The officers there could not have been more friendly, Paul went straight in to get his passport checked, (and to see how it all worked so he could tell me), whilst I quickly had to summon up my very rusty Spanish, unused for three months, and have a Spanglish conversation about where we are going. Before we knew it, both passports had been checked, stamped, the vehicle was temporarily imported and deposit of $400 US had been paid, in order to ensure that we take our vehicle out again.
Then we were off, the first 10 miles or so was straightforward with Paul following the Sat Nav. Like a lot of border towns, once you leave the main thoroughfare, it was all rather shabby and run down, and there was a lot of rubbish lining the streets. The landscape though remained desert like, and very similar to the last 200 miles or so of Arizona.
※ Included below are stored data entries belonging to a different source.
Lemma amounts_query d userID name : default (0, 0) (query_user d userID name) = amounts userID (mjoin (d !! name)).
Proof. done. Qed.

Lemma shard_is_db t : HasSuffix (shard_name t) ".db" = true.
Proof.
  apply HasSuffix_spec. unfold shard_name.
  exists ("ocelot-" ++ (dec_pad 4 (d_year t) ++ "-" ++ dec_pad 2 (d_month t))). by rewrite !append_assoc.
Qed.

Lemma db_files_lookup d name v : HasSuffix name ".db" = true -> d !! name = Some v -> db_files d !! name = Some v.
Proof. intros Hn Hv. by apply map_lookup_filter_Some. Qed.

Lemma db_files_insert d name v : HasSuffix name ".db" = true -> db_files (<[name := v]> d) = <[name := v]> (db_files d).
Proof. intros Hn. unfold db_files. by rewrite map_filter_insert_True. Qed.

(** Summing over the names in any order. *)
Lemma map_sum_names {V} (f : V -> Z) (m : gmap string V) :
  map_sum f m = sumZ (fun k => from_option f 0 (m !! k)) (elements (dom m)).
Proof.
  induction m as [|k v m Hk IH] using map_ind; [by rewrite map_sum_empty, dom_empty_L, elements_empty|].
  rewrite map_sum_insert by done. rewrite dom_insert_L, elements_union_singleton by by apply not_elem_of_dom.
  rewrite sumZ_cons, lookup_insert_eq. cbn [from_option]. f_equal. rewrite IH. apply sumZ_ext. intros k' Hk'.
  rewrite lookup_insert_ne; [done|]. intros <-. by apply elem_of_elements, not_elem_of_dom in Hk'.
Qed.

(** The two totals are one, by projection. *)
Section Totals.
Context (pr : Z * Z -> Z) (pr0 : pr (0, 0) = 0).

Definition total (userID : Z) (d : DBDir) : Z := map_sum (fun v => pr (amounts userID v)) (db_files d).

Lemma total_insert userID d name v :
  HasSuffix name ".db" = true ->
  total userID (<[name := v]> d) = total userID d - pr (amounts userID (mjoin (d !! name))) + pr (amounts userID v).
Proof.
  intros Hn. unfold total. rewrite db_files_insert by done. destruct (d !! name) as [v'|] eqn:E.
  - rewrite (map_sum_update _ _ _ v') by by apply db_files_lookup. by destruct v'.
  - rewrite map_sum_insert; [cbn; lia|]. apply map_lookup_filter_None. by left.
Qed.

(** The current file and the others. *)
Lemma total_split userID d name :
  HasSuffix name ".db" = true -> is_Some (d !! name) ->
  total userID d = pr (amounts userID (mjoin (d !! name))) +
    sumZ (fun k => pr (amounts userID (mjoin (d !! k)))) (elements (dom (delete name (db_files d)))).
Proof.
  intros Hn [v Hv]. unfold total. pose proof (db_files_lookup d name v Hn Hv) as Hf.
  pose proof (map_sum_delete (fun v => pr (amounts userID v)) _ _ _ Hf) as Hd. rewrite map_sum_names in Hd.
  rewrite Hv. cbn [mjoin option_join id].
  enough (sumZ (fun k => pr (amounts userID (mjoin (d !! k)))) (elements (dom (delete name (db_files d)))) =
          sumZ (fun k => from_option (fun v => pr (amounts userID v)) 0 (delete name (db_files d) !! k)) (elements (dom (delete name (db_files d))))) by lia.
  apply sumZ_ext. intros k [v' Hk]%elem_of_elements%elem_of_dom. rewrite Hk. cbn [from_option].
  apply lookup_delete_Some in Hk as [_ Hk]. apply map_lookup_filter_Some in Hk as [-> _]. by destruct v'.
Qed.
End Totals.

(** ** Serving from a file *)

Definition serving (m : SQLiteShardManager) (d : DBDir) : Prop :=
  exists n s, sm_currentDB m = Some n /\ sm_currentPath m = Some n /\ sm_stmts m = Some n /\ HasSuffix n ".db" = true /\
    d !! n = Some (Some s) /\ sm_historicalDBs m = dom (delete n (db_files d)).

(** The directory after opening a file and creating its tables. *)
Definition opened (name : string) (d : DBDir) : DBDir :=
  match mjoin (d !! name) with Some _ => d | None => <[name := Some emptyShard]> d end.

Lemma open_schema name d : (d ← openDB no_faults name d; initSchema no_faults name d) = Some (opened name d).
Proof.
  unfold openDB, initSchema, opened. cbn. destruct (d !! name) as [[s|]|] eqn:E; cbn; rewrite ?E; [done..|].
  by rewrite lookup_insert_eq, insert_insert_eq.
Qed.

Lemma openCurrentDB_opens now sizes m d name m' :
  (let full := match sm_currentPath m with
               | Some p => match sizes p with Some size => MaxDBSize <=? size | None => false end
               | None => false end in
   if full then (closeCurrentDB m, shard_name (add_month now)) else (m, shard_name now)) = (m', name) ->
  openCurrentDB no_faults now sizes m d = (m' {{ sm_currentDB := Some name }} {{ sm_currentPath := Some name }}, opened name d, true).
Proof.
  intros E. cbv zeta in E. unfold openCurrentDB. cbv zeta. rewrite E. pose proof (open_schema name d) as Ho. unfold openDB in *. cbn [no_faults f_open mbind option_bind] in *. by rewrite Ho.
Qed.

Lemma opened_file name d : exists s, opened name d !! name = Some (Some s) /\ s = default emptyShard (mjoin (d !! name)).
Proof.
  unfold opened. destruct (d !! name) as [[s|]|] eqn:E; cbn; [by exists s|exists emptyShard; by rewrite lookup_insert_eq..].
Qed.
(** A setting of zero does not switch the evidence threshold off, nor the snapshots of forecasts. *)
Example zero_is_default :
  mc_MinEvidenceForAdaptiveInterval (applyDefaults zero_config) = of_int 20 /\ mc_ForecastSampleEveryN (applyDefaults zero_config) = 12 /\
  mc_ForecastSteps72h (applyDefaults zero_config) = 288.
Proof. vm_compute. done. Qed.

(** With a clock of two hours the forecast for one hour has no steps. *)
Example long_clock : mc_ForecastSteps1h (applyDefaults (zero_config {{ mc_ModelClockSec := 7200 }})) = 0.
Proof. vm_compute. done. Qed.

Definition a_candidate (id : Z) (score : Z) : FreeleechCandidateRecord := mkCandidate id (of_int score) (flit 1 2) true 1000.
Definition in_order {K V} `{Countable K} (m : gmap K V) : list (K * V) := map_to_list m.

(** When nothing is recommended any more, the old recommendations stay. *)
Example candidates_stale :
  let t := (UpsertFreeleechCandidates false [] (UpsertFreeleechCandidates false [a_candidate 1 5; a_candidate 2 7] createSchema).1).1 in
  option_map (map fcd_TorrentID) (LoadFreeleechCandidates in_order false 10 t) = Some [2; 1].
Proof. vm_compute. done. Qed.

(** A new version of a model keeps the stage of the old one. *)
Definition a_model (version : Z) : ModelMetadata := mkMetadata "peer" version (flit 995 1000) (of_int 1) 60 version [] StageShadow 1000 1000.
Example version_keeps_stage :
  let t0 := (UpsertModelMetadata (fun _ => Some "[]") false (a_model 1) createSchema).1 in
  let t1 := (SetDeploymentStage false "peer" StageActive t0).1 in
  let t2 := (UpsertModelMetadata (fun _ => Some "[]") false (a_model 2) t1).1 in
  GetDeploymentStage false "peer" t2 = (StageActive, true) /\ mr_schema_version <$> mt_metadata t2 !! "peer" = Some 2.
Proof. vm_compute. done. Qed.
(* ===== verification/VsDomain.v ===== *)
(** * Virtual server: domain types and paths (virtualserver/domain)

    The state machines of nodes, instances, operations and volumes, their
    records, validation of manifests, and [vs://] paths.  The states
    are the constants of the source; rows never hold another text.  Error
    texts are left out: a failed parse is [None], a manifest has the list of
    the checks it fails. *)
From Stdlib Require Import Ascii String.
From S2P Require Import Prelude GoStr Bencode Server.
Open Scope string_scope.
Open Scope list_scope.
Open Scope Z_scope.

(** ** Instances *)

Inductive InstanceState :=
| InstanceDeclared | InstanceScheduled | InstanceProvisioning | InstanceStarting | InstanceRunning
| InstanceDegraded | InstanceStopping | InstanceFailed | InstanceTerminated.

#[export] Instance InstanceState_eq : EqDecision InstanceState.
Proof. solve_decision. Defined.

Definition allowedInstanceTransitions (from : InstanceState) : list InstanceState :=
  match from with
  | InstanceDeclared => [InstanceScheduled; InstanceFailed]
  | InstanceScheduled => [InstanceProvisioning; InstanceFailed]
  | InstanceProvisioning => [InstanceStarting; InstanceFailed]
  | InstanceStarting => [InstanceRunning; InstanceFailed]
  | InstanceRunning => [InstanceDegraded; InstanceStopping]
  | InstanceDegraded => [InstanceRunning; InstanceStopping; InstanceFailed]
  | InstanceStopping => [InstanceTerminated]
  | InstanceFailed => [InstanceDeclared; InstanceTerminated]
  | InstanceTerminated => []
  end.

Definition ValidateInstanceTransition (from to : InstanceState) : bool :=
  bool_decide (to ∈ allowedInstanceTransitions from).

Definition IsTerminalInstanceState (s : InstanceState) : bool := bool_decide (s = InstanceTerminated).

(** ** Nodes *)

Inductive NodeState :=
| NodeDiscovered | NodeReady | NodeDegraded | NodeDraining | NodeMaintenance | NodeQuarantined
| NodeRetired.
We found ourselves following a tanker lorry along the main road, and it was time for a right turn, stll following the Sat Nav, on what were supposedly paved roads, we soon found ourselves riding on sand covered roads (not too bad), potholed roads (slightly worse), and then alongside a river on 5 ½ mles of washboard ripples (our least favourite, as you will all remember). We have to go so slowly, but even then the whole bike and sidecar clatter up and down, constantly shaking, and it feels like everything is going to fall apart. By the time we reached the sanity of the blacktop at the other end, and stopped for a drink, we were both extremely red faced and stroppy. Paul even told me that he had hoped the bike would break in two, so at least he wouldn’t have to ride on that anymore!
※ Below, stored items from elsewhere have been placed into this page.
(* ===== verification/VsStoreSpec.v ===== *)
(** * Virtual server: what the store guarantees

    All store operations as one type of steps, executed with the database the
    operation read and the database it writes.  Reservations are conserved,
    instance states follow the state machine whatever was read, service
    versions are consecutive, and the joined listing of nodes equals one query
    per node. *)
From Stdlib Require Import String.
From S2P Require Import Prelude GoSort VsDomain VsStore.
Open Scope string_scope.
Open Scope list_scope.
Open Scope Z_scope.

Inductive StoreOp :=
| OCreateNode (n : Node) (uuid : string)
| OUpdateNodeState (id : string) (to : NodeState)
| OHeartbeat (id : string) (ram cpu : Z)
| OUpdateGPUAllocation (node : string) (idx : Z) (allocated : bool)
| OCreateInstance (uuid : string) (service : Z) (path : VSPath)
| OUpdateInstanceState (id : string) (to : InstanceState)
| OAssignNode (id node : string)
| OUpdateRuntimeHandle (id : string) (handle : gmap string string)
| OIncrementRetryCount (id : string)
| OAllocateResources (id node : string) (cpu ram : Z) (gpu : option Z)
| OReleaseAllocation (id : string)
| OCreateService (m : ServiceManifest)
| OUpdateService (id : Z) (m : ServiceManifest)
| ODeleteService (id : Z)
| OCreateOperation (uuid inst : string) (t : OperationType) (adapter : string)
| OUpdateOperationState (id : string) (to : OperationState)
| OAppendOperationEvent (id type msg payload : string)
| OWriteAuditLog (action type id : string) (success : bool)
| OStoreIdempotency (key response : string) (status : Z)
| OExpireIdempotencyKeys
| OCreateNamespace (name description : string)
| OCreateVolume (v : Volume) (s : option VolumeState)
| OUpdateVolumeState (id : string) (to : VolumeState)
| OUpdateVolumeHandle (id : string) (handle : gmap string string)
| OUpdateVolumeBoundNode (id node : string)
| OUpdateVolumeFailure (id reason : string)
| ODeleteVolume (id : string)
| OStartVolumeRelease (id : string)
| OBindMount (vol inst target : string) (ro : bool)
| OUpdateMountState (id : Z) (to : VolumeMountState)
| OCreateSnapshot (id vol label : string)
| OUpdateSnapshotState (id : string) (s : SnapshotState) (ref : string) (size : Z).

(** A failed operation changes nothing. *)
Definition commit (db : VSDB) (r : result StoreError VSDB) : VSDB :=
  match r with Ok db' => db' | Err _ => db end.
Definition commit2 {A} (db : VSDB) (r : result StoreError (A * VSDB)) : VSDB :=
  match r with Ok (_, db') => db' | Err _ => db end.

Definition exec (fk : bool) (hashKey : string -> string) (op : StoreOp) (now : Z) (dbr db : VSDB) : VSDB :=
  match op with
  | OCreateNode n u => commit2 db (CreateNode n u now db)
  | OUpdateNodeState id to => commit db (UpdateNodeState id to now dbr db)
  | OHeartbeat id ram cpu => commit db (Heartbeat id ram cpu now dbr db)
  | OUpdateGPUAllocation n idx b => UpdateGPUAllocation n idx b db
  | OCreateInstance u svc p => commit2 db (CreateInstance fk u svc p now db)
  | OUpdateInstanceState id to => commit db (UpdateInstanceState id to now dbr db)
  | OAssignNode id n => commit db (AssignNode fk id n now dbr db)
  | OUpdateRuntimeHandle id h => UpdateRuntimeHandle id h now db
  | OIncrementRetryCount id => IncrementRetryCount id now db
  | OAllocateResources id n cpu ram gpu => commit db (AllocateResources fk id n cpu ram gpu now db)
  | OReleaseAllocation id => ReleaseAllocation id now db
  | OCreateService m => commit2 db (CreateService m now db)
  | OUpdateService id m => commit db (UpdateService fk id m now db)
  | ODeleteService id => commit db (DeleteService fk id db)
  | OCreateOperation u i t a => commit2 db (CreateOperation fk u i t a now db)
  | OUpdateOperationState id to => commit db (UpdateOperationState id to now dbr db)
  | OAppendOperationEvent id t m p => commit db (AppendOperationEvent fk id t m p now db)
  | OWriteAuditLog a t id ok => WriteAuditLog a t id ok now db
  | OStoreIdempotency k r s => StoreIdempotency hashKey k r s now db
  | OExpireIdempotencyKeys => ExpireIdempotencyKeys now db
  | OCreateNamespace n d => commit2 db (CreateNamespace n d db)
  | OCreateVolume v s => commit2 db (CreateVolume v s now db)
  | OUpdateVolumeState id to => commit db (UpdateVolumeState id to now db)
  | OUpdateVolumeHandle id h => UpdateVolumeHandle id h now db
  | OUpdateVolumeBoundNode id n => UpdateVolumeBoundNode id n now db
  | OUpdateVolumeFailure id r => UpdateVolumeFailure id r now db
  | ODeleteVolume id => commit db (DeleteVolume fk id db)
  | OStartVolumeRelease id => commit db (StartVolumeRelease id now db)
  | OBindMount v i t ro => commit2 db (BindMount fk v i t ro db)
  | OUpdateMountState id to => UpdateMountState id to now db
  | OCreateSnapshot id v l => commit db (CreateSnapshot fk id v l now db)
  | OUpdateSnapshotState id s r n => UpdateSnapshotState id s r n now db
  end.

(** Histories, newest database first: an operation may have read any database
    since the start. *)
Inductive history (fk : bool) (hashKey : string -> string) (allowed : StoreOp -> Prop) (db0 : VSDB) : list VSDB -> Prop :=
| history_init : history fk hashKey allowed db0 [db0]
| history_step op now dbr db h :
    history fk hashKey allowed db0 (db :: h) -> allowed op -> dbr ∈ db :: h ->
    history fk hashKey allowed db0 (exec fk hashKey op now dbr db :: db :: h).

(** Opens every branch of the operation in the goal. *)
Ltac exec_cases :=
  cbn [exec]; unfold commit, commit2, CreateNode, UpdateNodeState, Heartbeat, UpdateGPUAllocation,
    CreateInstance, UpdateInstanceState, AssignNode, UpdateRuntimeHandle, IncrementRetryCount,
    AllocateResources, ReleaseAllocation, CreateService, UpdateService, DeleteService, CreateOperation,
    UpdateOperationState, AppendOperationEvent, WriteAuditLog, StoreIdempotency, ExpireIdempotencyKeys,
    CreateNamespace, CreateVolume, UpdateVolumeState, UpdateVolumeHandle, UpdateVolumeBoundNode,
    UpdateVolumeFailure, upd_volume, DeleteVolume, StartVolumeRelease, BindMount, UpdateMountState,
    CreateSnapshot, UpdateSnapshotState, GetNode, GetInstance, GetOperation in *;
  cbv zeta in *; repeat case_match; simplify_eq.

Section Frames.
Context (fk : bool) (hashKey : string -> string) (now : Z) (dbr : VSDB).

(** Operations that touch nodes, devices or allocations. *)
Definition resource_op (op : StoreOp) : bool :=
  match op with
  | OCreateNode _ _ | OUpdateNodeState _ _ | OHeartbeat _ _ _ | OUpdateGPUAllocation _ _ _
  | OAllocateResources _ _ _ _ _ | OReleaseAllocation _ => true
  | _ => false
  end.

Lemma resource_frame op db :
  resource_op op = false ->
  let db' := exec fk hashKey op now dbr db in
  db_nodes db' = db_nodes db /\ db_caps db' = db_caps db /\ db_allocs db' = db_allocs db.
Proof. destruct op; try discriminate; intros _; exec_cases; done. Qed.

Definition instance_op (op : StoreOp) : bool :=
  match op with
  | OCreateInstance _ _ _ | OUpdateInstanceState _ _ | OAssignNode _ _ | OUpdateRuntimeHandle _ _
  | OIncrementRetryCount _ => true
  | _ => false
  end.

Lemma instance_frame op db :
  instance_op op = false -> db_instances (exec fk hashKey op now dbr db) = db_instances db.
Proof. destruct op; try discriminate; intros _; exec_cases; done. Qed.

Definition service_op (op : StoreOp) : bool :=
  match op with OCreateService _ | OUpdateService _ _ | ODeleteService _ => true | _ => false end.

Lemma service_frame op db :
  service_op op = false ->
  let db' := exec fk hashKey op now dbr db in
  db_services db' = db_services db /\ db_versions db' = db_versions db /\ db_nextService db' = db_nextService db.
Proof. destruct op; try discriminate; intros _; exec_cases; done. Qed.
End Frames.

(** ** Instance states *)

(** What one operation may do to an instance's row. *)
Definition instance_step (op : StoreOp) (id : string) (row row' : InstanceRow) : Prop :=
  ir_service row' = ir_service row /\ ir_path row' = ir_path row /\
  (ir_state row' = ir_state row \/
   ValidateInstanceTransition (ir_state row) (ir_state row') = true \/
   (op = OIncrementRetryCount id /\ ir_state row' = InstanceDeclared)) /\
  (ir_retry row' = ir_retry row \/ (op = OIncrementRetryCount id /\ ir_retry row' = ir_retry row + 1)).

Lemma instance_step_refl op id row : instance_step op id row row.
Proof. unfold instance_step. auto. Qed.

#[local] Hint Resolve instance_step_refl : ocelot.

(** A row inserted at some key, seen from another row. *)
Lemma instance_step_insert op id id' row new m :
  m !! id = Some row -> (id = id' -> instance_step op id row new) ->
  exists row', (<[id' := new]> m : gmap string InstanceRow) !! id = Some row' /\ instance_step op id row row'.
Proof.
  intros Hm Hstep. destruct (decide (id = id')) as [<-|Hne].
  - exists new. rewrite lookup_insert_eq. auto.
  - exists row. rewrite lookup_insert_ne by done. auto with ocelot.
Qed.

Lemma instance_step_alter op id id' row f m :
  m !! id = Some row -> (id = id' -> instance_step op id row (f row)) ->
  exists row', (alter f id' m : gmap string InstanceRow) !! id = Some row' /\ instance_step op id row row'.
Proof.
  intros Hm Hstep. destruct (decide (id = id')) as [<-|Hne].
  - exists (f row). rewrite lookup_alter_eq, Hm. auto.
  - exists row. rewrite lookup_alter_ne by done. auto with ocelot.
Qed.

Lemma instance_step_exec fk hashKey op now dbr db id row :
  db_instances db !! id = Some row ->
  exists row', db_instances (exec fk hashKey op now dbr db) !! id = Some row' /\ instance_step op id row row'.
Proof.
  intros Hrow. destruct (instance_op op) eqn:Eop.
  2: { rewrite instance_frame by done. exists row. auto with ocelot. }
  destruct op; try discriminate; exec_cases; eauto with ocelot; cbn [db_instances];
    (apply instance_step_insert || apply instance_step_alter); try done; intros ->.
  all: match goal with
       | H : bool_decide (is_Some _) = false |- _ => apply bool_decide_eq_false in H; naive_solver
       | _ => simplify_eq; destruct row; unfold instance_step; cbn in *; subst; intuition auto with lia
       end.
Qed.

(** [C17] Instance states.  Whatever database an operation read before it took
    the write mutex, it removes no instance, and it moves an instance only along
    an allowed transition; the one exception is [IncrementRetryCount], which
    makes the instance declared and counts one retry more.  The service and
    the path of an instance never change. *)
Theorem instance_transitions_legal fk hashKey op now dbr db id row :
  db_instances db !! id = Some row ->
  exists row', db_instances (exec fk hashKey op now dbr db) !! id = Some row' /\ instance_step op id row row'.
Proof. apply instance_step_exec. Qed.

(** ** Reservations *)

Definition holds (node : string) (a : Allocation) : bool := is_active a && String.eqb (al_NodeID a) node.

(** What active allocations reserve on a node. *)
Definition reserved (f : Allocation -> Z) (node : string) (l : list Allocation) : Z :=
  sumZ (fun a => if holds node a then f a else 0) l.

(** How many active allocations hold a device. *)
Definition holders (node : string) (idx : Z) (l : list Allocation) : Z :=
  reserved (fun a => if bool_decide (al_GPUDeviceIndex a = Some idx) then 1 else 0) node l.

(** A node's free memory and threads and its reservations make up its capacity. *)
Definition node_balanced (l : list Allocation) (id : string) (n : Node) : Prop :=
  n_AvailRAMMiB n + reserved al_RAMMiB id l = n_TotalRAMMiB n /\ 0 <= n_AvailRAMMiB n /\
  n_AvailCPUThreads n + reserved al_CPUThreads id l = n_CPUThreads n /\ 0 <= n_AvailCPUThreads n.

(** The flag of a device counts its holders. *)
Definition device_balanced (l : list Allocation) (c : CapRow) : Prop :=
  holders (cap_node c) (g_Index (cap_gpu c)) l = if g_Allocated (cap_gpu c) then 1 else 0.

Record AllocInv (db : VSDB) : Prop := {
  ai_ids : al_ID <$> db_allocs db = seqZ 1 (len (db_allocs db));
  ai_inst : NoDup (al_InstanceID <$> db_allocs db);
  ai_alloc : forall a, a ∈ db_allocs db ->
    is_Some (db_nodes db !! al_NodeID a) /\ 0 <= al_RAMMiB a /\ 0 <= al_CPUThreads a;
  ai_node : forall id n, db_nodes db !! id = Some n -> node_balanced (db_allocs db) id n;
  ai_cap : forall c, c ∈ db_caps db -> is_Some (db_nodes db !! cap_node c);
  ai_dev : forall c, c ∈ db_caps db -> device_balanced (db_allocs db) c
}.

(** Nodes are registered free, as [RegisterNode] does, requests are not
    negative, and agents do not overwrite what the store accounts for. *)
Definition accounted (op : StoreOp) : Prop :=
  match op with
  | OHeartbeat _ _ _ | OUpdateGPUAllocation _ _ _ => False
  | OCreateNode n _ =>
      n_AvailRAMMiB n = n_TotalRAMMiB n /\ 0 <= n_TotalRAMMiB n /\ 0 <= n_CPUThreads n /\
      (n_AvailCPUThreads n = 0 \/ n_AvailCPUThreads n = n_CPUThreads n) /\
      Forall (fun g => g_Allocated g = false) (n_GPUDevices n)
  | OAllocateResources _ _ cpu ram _ => 0 <= cpu /\ 0 <= ram
  | _ => True
  end.

Lemma reserved_app f node l k : reserved f node (l ++ k) = reserved f node l + reserved f node k.
Proof. apply sumZ_app. Qed.

Lemma reserved_one f node a : reserved f node [a] = if holds node a then f a else 0.
Proof. unfold reserved. rewrite sumZ_cons, sumZ_nil. lia. Qed.

Lemma reserved_absent f node l :
  (forall a, a ∈ l -> al_NodeID a <> node) -> reserved f node l = 0.
Proof.
  intros H. unfold reserved. rewrite (sumZ_ext _ (fun _ => 0)).
  - by induction l as [|a l IH]; [|rewrite sumZ_cons, IH; set_solver].
  - intros a Ha. unfold holds. destruct (String.eqb_spec (al_NodeID a) node) as [E|]; [|by rewrite andb_false_r].
    by destruct (H a Ha).
Qed.

Lemma holders_nonneg node idx l : 0 <= holders node idx l.
Proof. apply sumZ_nonneg. intros a _. by destruct (holds node a); [case_bool_decide|]. Qed.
As we started off along the highway, the breeze was quite pleasant, there were some beautiful mountains, and alot of Mexicans overtaking us! Some went past waving, and a guy in a Jeep gave us a huge thumbs up.
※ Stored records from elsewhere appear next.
Lemma live_count_map id db :
  live_count id db = len (filter (fun kv => ir_service kv.2 = id /\ ir_state kv.2 <> InstanceTerminated)
                            (map_to_list (db_instances db))).
Proof.
  unfold live_count, ListInstancesByService, select_instances, len. f_equal.
  rewrite slice_stable_perm. generalize (map_to_list (db_instances db)) as l. intros l.
  induction l as [|[k row] l IH]; [done|].
  rewrite !filter_cons. cbn [snd]. destruct (Z.eqb_spec (ir_service row) id) as [Es|Es].
  - rewrite decide_True by done. rewrite fmap_cons, filter_cons. cbn [fst snd].
    unfold live, IsTerminalInstanceState. cbn [i_State scanInstance].
    destruct (decide (ir_state row = InstanceTerminated)) as [Et|Et].
    + rewrite bool_decide_eq_true_2 by done. rewrite decide_False by done. rewrite decide_False by tauto. exact IH.
    + rewrite bool_decide_eq_false_2 by done. rewrite decide_True by done. rewrite decide_True by tauto.
      cbn [length]. f_equal. exact IH.
  - rewrite decide_False by done. rewrite decide_False by tauto. exact IH.
Qed.

Lemma live_count_insert db uid row id :
  db_instances db !! uid = None ->
  len (filter (fun kv => ir_service kv.2 = id /\ ir_state kv.2 <> InstanceTerminated)
         (map_to_list (<[uid := row]> (db_instances db)))) =
  live_count id db + (if decide (ir_service row = id /\ ir_state row <> InstanceTerminated) then 1 else 0).
Proof.
  intros Hnew. rewrite live_count_map. unfold len. rewrite map_to_list_insert by done. rewrite filter_cons. cbn [snd].
  destruct (decide _); cbn [length]; lia.
Qed.

Lemma create_missing_spec svc slot needed p :
  fresh_ids p -> is_Some (db_services (p_db p) !! svc_ID svc) ->
  let p' := create_missing fk uuid now svc slot needed p in
  fresh_ids p' /\ db_services (p_db p') = db_services (p_db p) /\
  forall id, live_count id (p_db p') = live_count id (p_db p) + (if decide (svc_ID svc = id) then Z.of_nat needed else 0).
Proof.
  revert slot p. induction needed as [|needed IH]; intros slot p Hf Hs p'.
  { split; [done|]. split; [done|]. intros id. cbn. destruct (decide _); lia. }
  unfold p'. cbn [create_missing]. cbv zeta.
  pose proof (Hf (p_drawn p) (le_n _)) as Hnew.
  unfold CreateInstance. change (p_db (p {{ p_drawn ::= S }})) with (p_db p).
  rewrite bool_decide_eq_false_2 by (rewrite Hnew; by intros [? ?]).
  rewrite (bool_decide_eq_false_2 (db_services (p_db p) !! svc_ID svc = None)) by (by intros E; rewrite E in Hs; destruct Hs).
  rewrite andb_false_r. cbv zeta.
  match goal with |- context [create_missing _ _ _ _ _ _ ?q] => set (q1 := q) end.
  match goal with q1 := context [<[_ := ?r]>] |- _ => set (row := r) in q1 end.
  assert (db_instances (p_db q1) = <[uuid (p_drawn p) := row]> (db_instances (p_db p))) as Ei by done.
  assert (db_services (p_db q1) = db_services (p_db p)) as Es by done.
  assert (p_drawn q1 = S (p_drawn p)) as Ed by done. clearbody q1.
  destruct (IH (slot + 1) q1) as (F & S' & C).
  - intros k Hk. rewrite Ed in Hk. rewrite Ei, lookup_insert_ne; [apply Hf; lia|].
    intros E. apply (inj uuid) in E. lia.
  - by rewrite Es.
  - split; [done|]. split; [by rewrite S', Es|]. intros id. rewrite C, (live_count_map id (p_db q1)), Ei.
    rewrite live_count_insert by done. unfold row. cbn [ir_service ir_state].
    destruct (decide (svc_ID svc = id)) as [<-|Hne].
    + rewrite decide_True by done. lia.
    + rewrite decide_False by tauto. lia.
Qed.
As we began to slow for our turn, the guy in the Jeep was stopped at the side of the road, and he was gesticulating for us to pull over. We duly obliged, and he was soon speaking in his perfect English asking us where we were going, advising us about the road conditions (better than before), that there would be a military checkpoint a little further on, and that we would have a fantastic time. Welcome to his country, Mexico! How lovely, so different from what we had been told by so many people. But, this backs up what we learnt when travelling two years ago, wherever you are, if there’s a border to be crossed, the people either side of the border will be very afraid of those the other side, and tell you ‘they are bandits, don’t go there’- of course, it’s very rarely true.
Anyway, there we turned onto highway 5, which would take us all the way to San Felipe, where we were heading to stay with our friends Yvette and Paul. They have been in the USA exploring for a couple of weeks prior to Paul doing the Baja rally which starts on Monday in Ensenada, Mexico.
The road was clear, straight and running alongside desert, which turned into salt flats, and the waft of the sea.
We passed a few broken down vehicles, but the best one was a truck with a few cones around it, which on closer inspection, we saw had the driver, suspended, roadside from the side of his truck sleeping in a hammock! Of course, he was in the shade- but even so……..
We arrived at San Felipe about 3.30 pm. Paul and Yvette had given us the address to head to, and hopefully we would all arrive about the same time. As we rode through the town Paul suddenly turned right into the supermarket, and I thought, oh, are we shopping? But no, he had spied Paul and Yvette in the car park- they were waiting for Juan, the guy to take them to the Airbnb they had booked. So off we went in convoy until we reached our destination, a lovely house, with a small pool and an ocean view, what more can we want for now?
Welcome to Mexico!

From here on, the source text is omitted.